Dossier : IMM-4955-98

OTTAWA (ONTARIO), LE 7 SEPTEMBRE 1999.

EN PRÉSENCE DE MONSIEUR LE JUGE CULLEN

ENTRE :



SUK YEE KWONG,


demanderesse,


et


LE MINISTRE DE LA CITOYENNETÉ ET DE L"IMMIGRATION,


défendeur.


O R D O N N A N C E

     VU la demande de contrôle judiciaire déposée par la demanderesse contre la décision, datée du 26 août 1998, dans laquelle l"agente d"immigration Irma Roa avait rejeté la demande qu"elle avait présentée en vue d"obtenir le droit de s"établir au Canada;

LA COUR ORDONNE que la demande soit accueillie et que l"affaire soit renvoyée pour qu"un autre agent des visas statue à son tour sur celle-ci.

                                     " B. Cullen "

                                     J.C.F.C.



Traduction certifiée conforme


Bernard Olivier, B.A., LL.B.




Date : 19990907


Dossier : IMM-4955-98


ENTRE :



SUK YEE KWONG,


demanderesse,


et


LE MINISTRE DE LA CITOYENNETÉ ET DE L"IMMIGRATION,


défendeur.


MOTIFS D"ORDONNANCE

LE JUGE CULLEN

[1]      La demanderesse conteste par voie de contrôle judiciaire la décision, datée du 26 août 1998, dans laquelle l"agente d"immigration Irma Roa a rejeté la demande qu"elle avait présentée en vue d"obtenir le droit de s"établir au Canada, au motif qu"elle n"a pas obtenu le nombre minimal de points d"appréciation et n"a pas produit d"éléments de preuve extraordinaires justifiant l"exercice favorable du pouvoir discrétionnaire de l"agente d"immigration. La demanderesse vise à obtenir une ordonnance annulant la décision de l"agente d"immigration et prévoyant que l"affaire soit entendue par un autre agent d"immigration.



Le contexte

[2]      La demanderesse, Suk Yee Kwong, est une citoyenne de Hong Kong. Elle a présenté au Consulat général de Buffalo (New York), en même temps que son époux et son fils, une demande visant à obtenir le droit de s"établir au Canada, le 17 février 1997. Elle a demandé à être appréciée dans le cadre de la catégorie des immigrants indépendants en fonction du poste de directrice du crédit (CCDP 1171-210), qu"elle entendait occuper au Canada.
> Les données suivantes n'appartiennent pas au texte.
(* ===== verification/Students.v ===== *)
(** * The student lists: src/hlist/hlist2/hlist.c

    Students are put on one doubly linked list and later distributed over two
    hash lists by sex. Message formats are written without tabs and line ends. *)
From Stdlib Require Import ZArith Strings.Byte.
From stdpp Require Import base gmap list strings.
From S2P Require Import Prelude Kernel KList.
Open Scope Z_scope.

Definition MAX_STRING_LEN : nat := 32.
Definition MAX_HLIST_COUNT : Z := 2.

(** ** C strings in arrays

    Reading past the array has no result. [s] is a string without its
    terminator. *)

(** [strcmp(buf, s) == 0] *)
Fixpoint strcmp_eq (buf s : list byte) : option bool :=
  match buf with
  | [] => None
  | b :: buf =>
      match s with
      | [] => Some (bool_decide (b = x00))
      | c :: s => if decide (b = c) then strcmp_eq buf s else Some false
      end
  end.

(** [strncpy(buf, s, strlen(s))] copies the characters without a terminator. *)
Definition strncpy (buf s : list byte) : option (list byte) :=
  if (length s <=? length buf)%nat then Some (s ++ drop (length s) buf) else None.

(** ** Data *)

Record Student : Type := mkStudent {
    m_name : list byte;
    m_sex : Z;
    m_age : Z;
}.

Definition zero_student : Student := mkStudent (replicate MAX_STRING_LEN x00) 0 0.

(** The static variables; the links [m_list] and [m_hlist] of all students. *)
Record stu_statics {L : Type} : Type := mkStatics {
    dbg_flg : Z;
    m_list : L;
    m_hlist : L;
}.
Arguments stu_statics : clear implicits.

(** The heads: one list, and the hash lists by index. *)
Definition g_student_list : Z := 0.
Definition g_stu_hlist (id : Z) : Z := id.

Section Students.
Context {L : Type} `{KLists L}.
(** What [kmalloc] leaves in a block. *)
Context (uninit : Student).

Abbreviation prog := (K Student (stu_statics L)).

Definition set_list (f : L -> L) : prog unit :=
  g ← kget; kput (mkStatics _ (dbg_flg g) (f (m_list g)) (m_hlist g)).
Definition set_hlist (f : L -> L) : prog unit :=
  g ← kget; kput (mkStatics _ (dbg_flg g) (m_list g) (f (m_hlist g))).
Definition set_dbg (v : Z) : prog unit :=
  g ← kget; kput (mkStatics _ v (m_list g) (m_hlist g)).

Definition opt {A} (o : option A) : prog A := match o with Some a => mret a | None => kfault end.

(** A message with the name, sex and age of a student. *)
Definition print_student (fmt : string) (pre : list Z) (st : Student) : prog unit :=
  name ← opt (array_string (m_name st));
  printk (Printk fmt name (pre ++ [m_sex st; m_age st])).

Definition init_hlists : prog unit :=
  set_hlist (kl_init (g_stu_hlist 0));; set_hlist (kl_init (g_stu_hlist 1)).

(** The body of the first loop of [add_stu]. *)
Definition check_name (name : list byte) (_ cur_stu : Z) : prog (option Z) :=
  st ← kload cur_stu;
  same ← opt (strcmp_eq (m_name st) name);
  if same : bool then printk (Printk "Error:the name confict!" [] []);; mret (Some (-1))
  else mret None.

(** The rest of [add_stu]: a new student at the end of the list. *)
Definition new_stu (name : list byte) (sex age : Z) : prog Z :=
  stu ← kalloc uninit;
  if stu =? 0 then printk (Printk "kmalloc mem error!" [] []);; mret (-1)
  else
    kstore stu zero_student;;
    buf ← opt (strncpy (m_name zero_student) name);
    kstore stu (mkStudent buf (m_sex zero_student) (m_age zero_student));;
    kstore stu (mkStudent buf sex (m_age zero_student));;
    kstore stu (mkStudent buf sex age);;
    g ← kget;
    (if negb (dbg_flg g =? 0) then print_student "(Add)name:[%s],sex:[%c],age:[%d]" [] (mkStudent buf sex age)
     else mret ());;
    set_list (kl_add_tail stu g_student_list);;
    mret 0.

Definition add_stu (name : list byte) (sex age : Z) : prog Z :=
  found ← for_each_entry m_list g_student_list (check_name name);
  match found with
  | Some ret => mret ret
  | None => new_stu name sex age
  end.

(** The body of the loop of [del_stu]. *)
Definition delete_named (name : list byte) (cur : Z) : prog (option Z) :=
  st ← kload cur;
  same ← opt (strcmp_eq (m_name st) name);
  if same : bool then
    set_list (kl_del cur);;
    print_student "(Del)name:[%s],sex:[%c],age:[%d]" [] st;;
    kfree cur;;
    mret (Some 0)
  else mret None.

Definition del_stu (name : list byte) : prog Z :=
  found ← for_each_entry_safe m_list g_student_list (delete_named name);
  mret (default (-1) found).

(** The body of the loops of [dump_students] and [dump_hlist]. *)
Definition dump_entry (i stu : Z) : prog (option unit) :=
  st ← kload stu;
  print_student "(%d)name:[%s],sex:[%c],age:[%d]" [i + 1] st;; mret None.

Definition dump_students : prog unit :=
  printk (Printk "===================Student List================" [] []);;
  for_each_entry m_list g_student_list dump_entry;;
  printk (Printk "===============================================" [] []).

Definition sex_title (id : Z) : list byte := if id =? 0 then chars "Boy" else chars "Girl".

Definition dump_hlist (id : Z) : prog unit :=
  if negb ((0 <=? id) && (id <? MAX_HLIST_COUNT)) then printk (Printk "Invalid id[%d] !" [] [id])
  else
    printk (Printk "===================%s List===================" (sex_title id) []);;
    for_each_entry m_hlist (g_stu_hlist id) dump_entry;;
    printk (Printk "==============================================" [] []).

Definition dump_hlists : prog unit := dump_hlist 0;; dump_hlist 1.

(** The index of the hash list of a student; the characters are 'm' and 'f'. *)
Definition sex_id (sex : Z) : option Z :=
  if char_val "m" =? sex then Some 0 else if char_val "f" =? sex then Some 1 else None.

(** The body of the loop of [classify_stu]; the early return is its result. *)
Definition classify (cur : Z) : prog (option unit) :=
  set_list (kl_del cur);;
  st ← kload cur;
  match sex_id (m_sex st) with
  | Some id => set_hlist (kl_add_head cur (g_stu_hlist id));; mret None
  | None => printk (Printk "Get error!" [] []);; mret (Some ())
  end.

Definition classify_stu : prog unit :=
  stopped ← for_each_entry_safe m_list g_student_list classify;
  match stopped with
  | Some _ => mret ()
  | None => printk (Printk "Finished!" [] [])
  end.

Definition init_system : prog unit :=
  init_hlists;;
  add_stu (chars "Tom") (char_val "m") 18;;
  add_stu (chars "Jerry") (char_val "f") 17;;
  add_stu (chars "Alex") (char_val "m") 18;;
  add_stu (chars "Conory") (char_val "f") 18;;
  add_stu (chars "Frank") (char_val "m") 17;;
  add_stu (chars "Marry") (char_val "f") 17;;
  mret ().

(** [hlist_del] or [list_del], the message, [kfree]. *)
Definition destroy (unlink : Z -> prog unit) (stu : Z) : prog (option unit) :=
  unlink stu;;
  st ← kload stu;
  name ← opt (array_string (m_name st));
  printk (Printk "Destroy [%s]" name []);;
  kfree stu;;
  mret None.

Definition clean_up_hlist_of (i : Z) : prog unit :=
  printk (Printk "===================%s List================" (sex_title i) []);;
  for_each_entry_safe m_hlist (g_stu_hlist i) (destroy (fun stu => set_hlist (kl_del stu)));;
  printk (Printk "===========================================" [] []).

Definition clean_up_hlist : prog unit := clean_up_hlist_of 0;; clean_up_hlist_of 1.

Definition clean_up_list : prog unit :=
  printk (Printk "===========Unclassified Student List===========" [] []);;
  for_each_entry_safe m_list g_student_list (destroy (fun stu => set_list (kl_del stu)));;
  printk (Printk "===============================================" [] []).

Definition clean_up : prog unit := clean_up_list;; clean_up_hlist.

Definition student_mgt_init : prog Z :=
  printk (Printk "Student Managment System,Initializing..." [] []);;
  init_system;;
  set_dbg 1;;
  dump_students;;
  classify_stu;;
  dump_hlists;;
  mret 0.

Definition student_mgt_exit : prog unit :=
  clean_up;; printk (Printk "System Terminated!" [] []).
End Students.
[3]      La demanderesse a également demandé, conformément à l"alinéa 11(3)a ) du Règlement sur l"immigration (le Règlement), que l"agente d"immigration exerce son pouvoir discrétionnaire de façon favorable, sur la base que les critères de sélection tels qu"appliqués ne reflétait pas fidèlement le fait qu"il était probable qu"elle parvienne à s"établir avec succès au Canada.
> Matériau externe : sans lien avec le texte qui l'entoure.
(* ===== verification/BlkCommon.v ===== *)
(** * Memory-backed storage: what the RAM disk drivers share

    The storage is a byte list; a copy outside it, which in the kernel would
    touch other memory, has no result. Block-layer objects are outside src/:
    a request is what the drivers read of it. *)
From Stdlib Require Import ZArith Strings.Byte.
From stdpp Require Import base list.
From S2P Require Import Prelude.
Open Scope Z_scope.

(** [memcpy(data + pos, buffer, size)] and [memcpy(buffer, data + pos, size)]
    with [size] the length of [buffer]. *)
Definition copy_to (dat : list byte) (pos : Z) (buffer : list byte) : option (list byte) :=
  if (0 <=? pos) && (pos + Z.of_nat (length buffer) <=? Z.of_nat (length dat)) then
    Some (take (Z.to_nat pos) dat ++ buffer ++ drop (Z.to_nat pos + length buffer) dat)
  else None.

Definition copy_from (dat : list byte) (pos : Z) (buffer : list byte) : option (list byte) :=
  if (0 <=? pos) && (pos + Z.of_nat (length buffer) <=? Z.of_nat (length dat)) then
    Some (take (length buffer) (drop (Z.to_nat pos) dat))
  else None.

(** The bytes of a list of segments, and a byte string cut into segments of
    the lengths of another. *)
Definition seg_bytes (segs : list (list byte)) : list byte := concat segs.

Fixpoint cut (bs : list byte) (segs : list (list byte)) : list (list byte) :=
  match segs with
  | [] => []
  | s :: segs => take (length s) bs :: cut (drop (length s) bs) segs
  end.

(** The reference: one copy of the whole range. *)
Definition slice (dat : list byte) (pos : Z) (n : nat) : list byte := take n (drop (Z.to_nat pos) dat).
Definition splice (dat : list byte) (pos : Z) (bs : list byte) : list byte :=
  take (Z.to_nat pos) dat ++ bs ++ drop (Z.to_nat pos + length bs) dat.

Lemma copy_to_in dat pos b :
  0 <= pos -> pos + Z.of_nat (length b) <= Z.of_nat (length dat) ->
  copy_to dat pos b = Some (splice dat pos b).
Proof. intros. unfold copy_to. by rewrite !(proj2 (Z.leb_le _ _)) by lia. Qed.

Lemma copy_from_in dat pos b :
  0 <= pos -> pos + Z.of_nat (length b) <= Z.of_nat (length dat) ->
  copy_from dat pos b = Some (slice dat pos (length b)).
Proof. intros. unfold copy_from. by rewrite !(proj2 (Z.leb_le _ _)) by lia. Qed.

Lemma length_splice dat pos b :
  0 <= pos -> pos + Z.of_nat (length b) <= Z.of_nat (length dat) ->
  length (splice dat pos b) = length dat.
Proof. intros. unfold splice. rewrite !length_app, length_take, length_drop. lia. Qed.

Lemma length_slice dat pos n :
  0 <= pos -> pos + Z.of_nat n <= Z.of_nat (length dat) -> length (slice dat pos n) = n.
Proof. intros. unfold slice. rewrite length_take, length_drop. lia. Qed.

Lemma splice_nil dat pos : splice dat pos [] = dat.
Proof. unfold splice. cbn. by rewrite Nat.add_0_r, take_drop. Qed.

Lemma splice_app dat pos a b :
  0 <= pos -> pos + Z.of_nat (length a) + Z.of_nat (length b) <= Z.of_nat (length dat) ->
  splice (splice dat pos a) (pos + Z.of_nat (length a)) b = splice dat pos (a ++ b).
Proof.
  intros. unfold splice. set (k := Z.to_nat pos).
  assert (Z.to_nat (pos + Z.of_nat (length a)) = k + length a)%nat as -> by lia.
  assert (length (take k dat) = k) as Hk by (rewrite length_take; lia).
  rewrite (app_assoc (take k dat) a), take_app_length' by (rewrite length_app; lia).
  rewrite drop_app_ge by (rewrite length_app; lia).
  rewrite drop_drop, !length_app, <- !app_assoc. do 4 f_equal. lia.
Qed.

Lemma slice_splice dat pos b :
  0 <= pos -> pos + Z.of_nat (length b) <= Z.of_nat (length dat) ->
  slice (splice dat pos b) pos (length b) = b.
Proof.
  intros. unfold slice, splice. rewrite drop_app_length' by (rewrite length_take; lia).
  by rewrite take_app_length.
Qed.

Lemma slice_app dat pos n m :
  0 <= pos -> slice dat pos n ++ slice dat (pos + Z.of_nat n) m = slice dat pos (n + m).
Proof.
  intros. unfold slice.
  replace (Z.to_nat (pos + Z.of_nat n)) with (Z.to_nat pos + n)%nat by lia.
  rewrite <- drop_drop. by rewrite take_take_drop.
Qed.

Lemma length_seg_cons s segs :
  length (seg_bytes (s :: segs)) = (length s + length (seg_bytes segs))%nat.
Proof. apply length_app. Qed.

Lemma cut_concat bs segs :
  length bs = length (seg_bytes segs) -> concat (cut bs segs) = bs.
Proof.
  unfold seg_bytes. revert bs; induction segs as [|s segs IH]; intros bs Hl; cbn in *.
  - by destruct bs.
  - rewrite length_app in Hl. rewrite IH by (rewrite length_drop; lia). apply take_drop.
Qed.

Lemma cut_cons_app a b s segs : length a = length s -> cut (a ++ b) (s :: segs) = a :: cut b segs.
Proof. intros E. cbn [cut]. by rewrite take_app_length', drop_app_length'. Qed.

(** A read of a range cut at the end of its first segment. *)
Lemma cut_slice_cons dat pos s segs :
  0 <= pos -> pos + Z.of_nat (length s) + Z.of_nat (length (seg_bytes segs)) <= Z.of_nat (length dat) ->
  cut (slice dat pos (length (seg_bytes (s :: segs)))) (s :: segs) =
    slice dat pos (length s) ::
    cut (slice dat (pos + Z.of_nat (length s)) (length (seg_bytes segs))) segs.
Proof.
  intros. unfold seg_bytes. cbn [concat]. rewrite length_app, <- slice_app by lia.
  by rewrite cut_cons_app by (rewrite length_slice; lia).
Qed.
[4]      La demande que la demanderesse a présentée en vue d"obtenir que l"agent d"immigration exerce son pouvoir discrétionnaire de façon favorable était étayée par les arguments suivants : elle travaillait à la Hongkong Bank depuis 1982 et plusieurs de ses anciens collègues avaient immigré au Canada, où ils avaient été embauchés par la filiale canadienne de la banque, soit la Banque Hongkong du Canada. Elle et son époux avaient l"intention de transférer des épargnes au Canada, soit une somme totalisant 400 000 $, et ils avaient déjà versé un dépôt en vue de l"achat d"une copropriété au centre-ville de Toronto. Bien que la profession que son époux entendait exercer, soit celle de collectionneur et vendeur de timbres, ne faisait pas partie de la liste générale des professions, celui-ci avait beaucoup d"expérience dans le domaine de la vente d"assurances commerciales et individuelles. Il avait également une certaine expérience de la restauration, ayant aidé son père à gérer les deux restaurants qu"il possédait en Chine et à Taïwan.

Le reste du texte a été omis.